[AVAILABLE DATA — start]
(* ===== verification/Tegra.v ===== *)
(** * Tegra systems (src/internal/platform-support/tegra)

    The CSV files that list what a container needs (csv/csv.go,
    csv/mount_spec.go), sources of mount specs and their transformers
    (mount_specs.go, filter.go, csv.go) and the discoverer made from them
    (tegra.go, symlinks.go).

    A source of mount specs returns a Go map, and transformers change this map
    in place. Maps are therefore addresses of a store: evaluating a transformed
    source changes the map of the source it transforms. *)
From S2P Require Import Prelude GoStrings Glob Lookup DriverRoot ProcInfo Discover DiscoverDriver.

(** ** CSV files *)

Definition MountSpecDev : string := "dev".
Definition MountSpecDir : string := "dir".
Definition MountSpecLib : string := "lib".
Definition MountSpecSym : string := "sym".

Record MountSpec := mkMountSpec { MountSpec_Type : string; MountSpec_Path : string }.

Definition NewMountSpec (mountType path : string) : result MountSpec :=
  if negb (String.eqb mountType MountSpecDev || String.eqb mountType MountSpecLib
           || String.eqb mountType MountSpecSym || String.eqb mountType MountSpecDir)
  then Err ("unexpected mount type: " +:+ mountType)
  else if String.eqb path "" then Err "invalid path: "
  else Ok (mkMountSpec mountType path).
Definition NewMountSpecFromLine (line : string) : result MountSpec :=
  match cut "," (trim_space line) with
  | None => Err ("failed to parse line: " +:+ line)
  | Some (t, p) => NewMountSpec (trim_space t) (trim_space p)
  end.
(** Invalid lines are skipped. *)
Definition parseFromReader (contents : string) : list MountSpec :=
  omap (fun line => match NewMountSpecFromLine line with Ok m => Some m | Err _ => None end) (scan_lines contents).

Definition DefaultMountSpecPath : string := "/etc/nvidia-container-runtime/host-files-for-container.d".
Definition DefaultFileList : list string :=
  map (fun f => path_join [DefaultMountSpecPath; f]) ["devices.csv"; "drivers.csv"; "l4t.csv"].

(** [strings.ToLower] on the extension: it is [.csv] exactly when the letters
    are those of [.csv] in either case, as no other rune has one of these as
    its lower case. *)
Definition lower (c : ascii) : ascii :=
  if in_range "A" "Z" c then ascii_of_N (byte_of c + 32) else c.
Fixpoint to_lower (s : string) : string :=
  match s with "" => "" | String c s => String (lower c) (to_lower s) end.
Definition GetFileList `{HostFiles} (root : string) : list string :=
  match os_ReadDir root with
  | None => []
  | Some contents =>
      omap (fun c : string * bool =>
        if c.2 then None
        else if String.eqb c.1 ".csv" then None
        else if negb (String.eqb (to_lower (path_ext c.1)) ".csv") then None
        else Some (path_join [root; c.1])) contents
  end.
Definition BaseFilesOnly (filenames : list string) : list string :=
  List.filter (fun f => let base := path_base f in
    String.eqb base "l4t.csv" || String.eqb base "drivers.csv" || String.eqb base "devices.csv") filenames.

(** ** Filters *)

Definition basenamePattern_MatchString (d input : string) : bool :=
  matches (trim_prefix d "**/") (path_base input).
Definition pathPattern_MatchString (d input : string) : bool :=
  if has_prefix d "**/" then basenamePattern_MatchString d input else matches d input.
Definition pathPatterns_MatchString (ds : list string) (input : string) : bool :=
  existsb (fun d => pathPattern_MatchString d input) ds.
(** The regular expression [^/dev/nvidia[0-9]+$]. *)
Definition regular_device_node (input : string) : bool :=
  has_prefix input "/dev/nvidia" &&
  let n := trim_prefix input "/dev/nvidia" in negb (String.eqb n "") && string_all is_digit n.

Inductive filter : Type :=
| removeAll
| matcherAsFilter (MatchString : string -> bool).
Definition apply (f : filter) (input : list string) : list string :=
  match f with
  | removeAll => []
  | matcherAsFilter MatchString => List.filter (fun path => negb (MatchString path)) input
  end.

(** [ignoreSymlinkMountSpecPatterns.match] *)
Definition ignore_match (patterns : list string) (name : string) : bool :=
  existsb (fun pattern =>
    if has_prefix pattern "**/" then matches (trim_prefix pattern "**/") (path_base name)
    else matches pattern name) patterns.

(** ** Sources and transformers *)

Abbreviation specs_map := (gmap string (list string)).
Abbreviation loc := nat.

#[warnings="-register-all"]
Inductive typer : Type :=
| Raw (l : loc)                                        (* MountSpecPathsByType *)
| Collection (ts : list (option typer))                (* mountSpecPathsByTypers and merge *)
| Transformed (ts : list (option transformer)) (input : typer)
with transformer : Type :=
| filterByMountSpecType (f : gmap string filter)
| filterByMountSpecPathsByTyper (m : typer)
| ignoreSymlinkMountSpecPatterns (patterns : list string).

Abbreviation Store := (list specs_map).
Definition get (s : Store) (l : loc) : specs_map := default ∅ (s !! l).
Definition alloc (m : specs_map) (s : Store) : loc * Store := (length s, s ++ [m]).
Definition update (f : specs_map -> specs_map) (l : loc) (s : Store) : Store := <[l := f (get s l)]> s.

(** The loops over maps below treat every key by itself, so the order of
    iteration does not matter. *)
Definition merge_into (merged m : specs_map) : specs_map := union_with (fun a b => Some (a ++ b)) merged m.
(** [filterByMountSpecType.Apply] on the map of the input. *)
Definition filter_types (f : gmap string filter) (ms : specs_map) : specs_map :=
  map_imap (fun t paths => match f !! t with
                           | None => Some paths
                           | Some flt => Some (if Nat.eqb (length paths) 0 then paths else apply flt paths)
                           end) ms.
Definition ignore_symlinks (patterns : list string) (ms : specs_map) : specs_map :=
  alter (List.filter (fun name => negb (ignore_match patterns name))) MountSpecSym ms.
Definition filters_of (ms : specs_map) : gmap string filter :=
  (fun paths => matcherAsFilter (pathPatterns_MatchString paths)) <$> ms.

(** [MountSpecPathsByType] of every source, and [Apply], which evaluates its
    input [cur] when it is called. *)
Fixpoint eval (t : typer) (s : Store) {struct t} : loc * Store :=
  match t with
  | Raw l => (l, s)
  | Collection ts =>
      let '(s, merged) :=
        (fix go (ts : list (option typer)) (s : Store) (merged : specs_map) : Store * specs_map :=
           match ts with
           | [] => (s, merged)
           | None :: ts => go ts s merged
           | Some t :: ts => let '(l, s) := eval t s in go ts s (merge_into merged (get s l))
           end) ts s ∅ in
      alloc merged s
  | Transformed ts input =>
      (fix go (ts : list (option transformer)) (cur : Store -> loc * Store) (s : Store) : loc * Store :=
         match ts with
         | [] => cur s
         | None :: ts => go ts cur s
         | Some t :: ts => let '(l, s) := Apply t cur s in go ts (fun s => (l, s)) s
         end) ts (eval input) s
  end
with Apply (t : transformer) (cur : Store -> loc * Store) (s : Store) {struct t} : loc * Store :=
  match t with
  | filterByMountSpecType f => let '(l, s) := cur s in (l, update (filter_types f) l s)
  | filterByMountSpecPathsByTyper m =>
      let '(lm, s) := eval m s in
      let f := filters_of (get s lm) in
      let '(l, s) := cur s in (l, update (filter_types f) l s)
  | ignoreSymlinkMountSpecPatterns patterns =>
      let '(l, s) := cur s in (l, update (ignore_symlinks patterns) l s)
  end.

Definition OnlyDeviceNodes : transformer :=
  filterByMountSpecType (<[MountSpecDir := removeAll]> (<[MountSpecLib := removeAll]> {[MountSpecSym := removeAll]})).
Definition WithoutDeviceNodes : transformer := filterByMountSpecType {[MountSpecDev := removeAll]}.
Definition WithoutRegularDeviceNodes : transformer :=
  filterByMountSpecType {[MountSpecDev := matcherAsFilter regular_device_node]}.
Definition Without (m : typer) : transformer := filterByMountSpecPathsByTyper m.
Definition IgnoreSymlinkMountSpecsByPattern (patterns : list string) : transformer :=
  ignoreSymlinkMountSpecPatterns patterns.
(** Constructors of sources allocate their map. *)
Definition DeviceNodes (dn : list string) (s : Store) : typer * Store :=
  let '(l, s) := alloc {[MountSpecDev := dn]} s in (Raw l, s).

(** The map of one CSV file, and of a list of files; a file that cannot be
    read or has no valid line is skipped. *)
Definition targets_by_type (targets : list MountSpec) : specs_map :=
  foldl (fun m t => <[MountSpec_Type t := default [] (m !! MountSpec_Type t) ++ [MountSpec_Path t]]> m) ∅ targets.
Definition loadCSVFile `{HostFiles} (filename : string) : result (list MountSpec) :=
  match os_ReadFile filename with
  | None => Err ("failed to parse CSV file: failed to open " +:+ filename +:+ " for reading")
  | Some contents =>
      match parseFromReader contents with
      | [] => Err "CSV file is empty"
      | targets => Ok targets
      end
  end.
Definition specs_of_files `{HostFiles} (csvFilePaths : list string) : specs_map :=
  foldl merge_into ∅
    (omap (fun f => match loadCSVFile f with Ok ts => Some (targets_by_type ts) | Err _ => None end) csvFilePaths).
Definition MountSpecsFromCSVFiles `{HostFiles} (csvFilePaths : list string) (s : Store) : typer * Store :=
  let '(l, s) := alloc (specs_of_files csvFilePaths) s in (Raw l, s).

(** ** The discoverer *)

Section Discoverer.
Context `{Host} (hookCreator : HookCreator) (getSoname : string -> result string).

Fixpoint csv_links (candidates : list string) (created : gset string) (links : list string) : list string :=
  match candidates with
  | [] => links
  | c :: cs =>
      match Resolve c with
      | None => csv_links cs created links
      | Some target =>
          if String.eqb target c then csv_links cs created links
          else
            let link := target +:+ "::" +:+ c in
            if decide (link ∈ created) then csv_links cs created links
            else csv_links cs ({[link]} ∪ created) (links ++ [link])
      end
  end.
Definition getSymlinkCandidates (symlinkChainLocator : Locator) (targets : list string) : list string :=
  concat (map (fun t => match symlinkChainLocator t with Found chain => chain | Failed _ => [] end) targets).
Definition getCSVFileSymlinks (symlinkChainLocator : Locator) (targets : list string) : list string :=
  csv_links (getSymlinkCandidates symlinkChainLocator targets) ∅ [].
Definition createCSVSymlinkHooks (symlinkChainLocator : Locator) (targets : list string) : Discover :=
  mkDiscover (Ok []) (Ok []) (Ok [])
    (Ok (Hook_Hooks (hookCreator CreateSymlinksHook (getCSVFileSymlinks symlinkChainLocator targets)))).

Definition newDiscovererFromMountSpecs (driver : Driver) (symlinkLocator symlinkChainLocator : Locator)
  (targetsByType : specs_map) : Discover :=
  if Nat.eqb (size targetsByType) 0 then None_
  else
    let paths t := default [] (targetsByType !! t) in
    Merge [
      Some (NewCharDeviceDiscoverer (DevRoot driver) (paths MountSpecDev));
      Some (NewMounts (Some (NewDirectoryLocator [WithRoot (Root driver)])) (Root driver) (paths MountSpecDir));
      Some (WithDriverDotSoSymlinks getSoname linkExists
        (NewMounts (Some symlinkLocator) (Root driver) (paths MountSpecLib)) "" hookCreator);
      Some (NewMounts (Some symlinkLocator) (Root driver) (paths MountSpecSym));
      Some (createCSVSymlinkHooks symlinkChainLocator (paths MountSpecSym)) ].

(** [New]; [resolveChain] is [symlinks.ResolveChain]. *)
Definition New (resolveChain : string -> option (list string)) (driver : Driver) (librarySearchPaths : list string)
  (mountSpecs : typer) (s : Store) : Discover * Store :=
  let symlinkLocator := NewSymlinkLocator
    [WithRoot (Root driver); WithSearchPaths (librarySearchPaths ++ ["/"])] in
  let symlinkChainLocator := NewSymlinkChainLocator resolveChain [WithRoot (Root driver)] in
  let '(l, s) := eval mountSpecs s in
  (Merge [ Some (newDiscovererFromMountSpecs driver symlinkLocator symlinkChainLocator (get s l));
           Some (NewMounts (Some (NewFileLocator [])) "" ["/etc/nv_tegra_release"]) ], s).
End Discoverer.

(** ** Mount specs of a device (src/pkg/nvcdi/lib-csv.go) *)

Inductive csvGeneratorMode := dGPUGeneratorMode | iGPUGeneratorMode | noGeneratorMode.

Definition control_nodes : list string :=
  ["/dev/nvidia-modeset"; "/dev/nvidia-uvm-tools"; "/dev/nvidia-uvm"; "/dev/nvidiactl"].
Definition deviceNodeMountSpecs `{HostFiles} (files : list string) (mode : csvGeneratorMode) (s : Store)
  : typer * Store :=
  let '(csv, s) := MountSpecsFromCSVFiles files s in
  let mountSpecs := Transformed [Some OnlyDeviceNodes] csv in
  match mode with
  | dGPUGeneratorMode =>
      let '(control, s) := DeviceNodes control_nodes s in
      (Transformed [Some WithoutRegularDeviceNodes; Some (Without control)] mountSpecs, s)
  | iGPUGeneratorMode =>
      let '(nvidia1, s) := DeviceNodes ["/dev/nvidia1"] s in
      let '(nvidia2, s) := DeviceNodes ["/dev/nvidia2"] s in
      (Collection [Some (Transformed [Some (Without nvidia1)] mountSpecs); Some nvidia2], s)
  | noGeneratorMode => (mountSpecs, s)
  end.
(** The mount specs of the driver, which have no device nodes. *)
Definition driverMountSpecs `{HostFiles} (files ignorePatterns : list string) (s : Store) : typer * Store :=
  let '(csv, s) := MountSpecsFromCSVFiles files s in
  (Transformed [Some (IgnoreSymlinkMountSpecsByPattern ignorePatterns)] (Transformed [Some WithoutDeviceNodes] csv), s).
[AVAILABLE DATA — finish]
### [DESCRIPTION OF THE TASK]
Up to and including the line with "source changes the", repeat the entries exactly, beginning at their first line.

### [ANSWER BOX]
(* ===== verification/Tegra.v ===== *)
(** * Tegra systems (src/internal/platform-support/tegra)

    The CSV files that list what a container needs (csv/csv.go,
    csv/mount_spec.go), sources of mount specs and their transformers
    (mount_specs.go, filter.go, csv.go) and the discoverer made from them
    (tegra.go, symlinks.go).

    A source of mount specs returns a Go map, and transformers change this map
    in place. Maps are therefore addresses of a store: evaluating a transformed
    source changes the map of the source it transforms. *)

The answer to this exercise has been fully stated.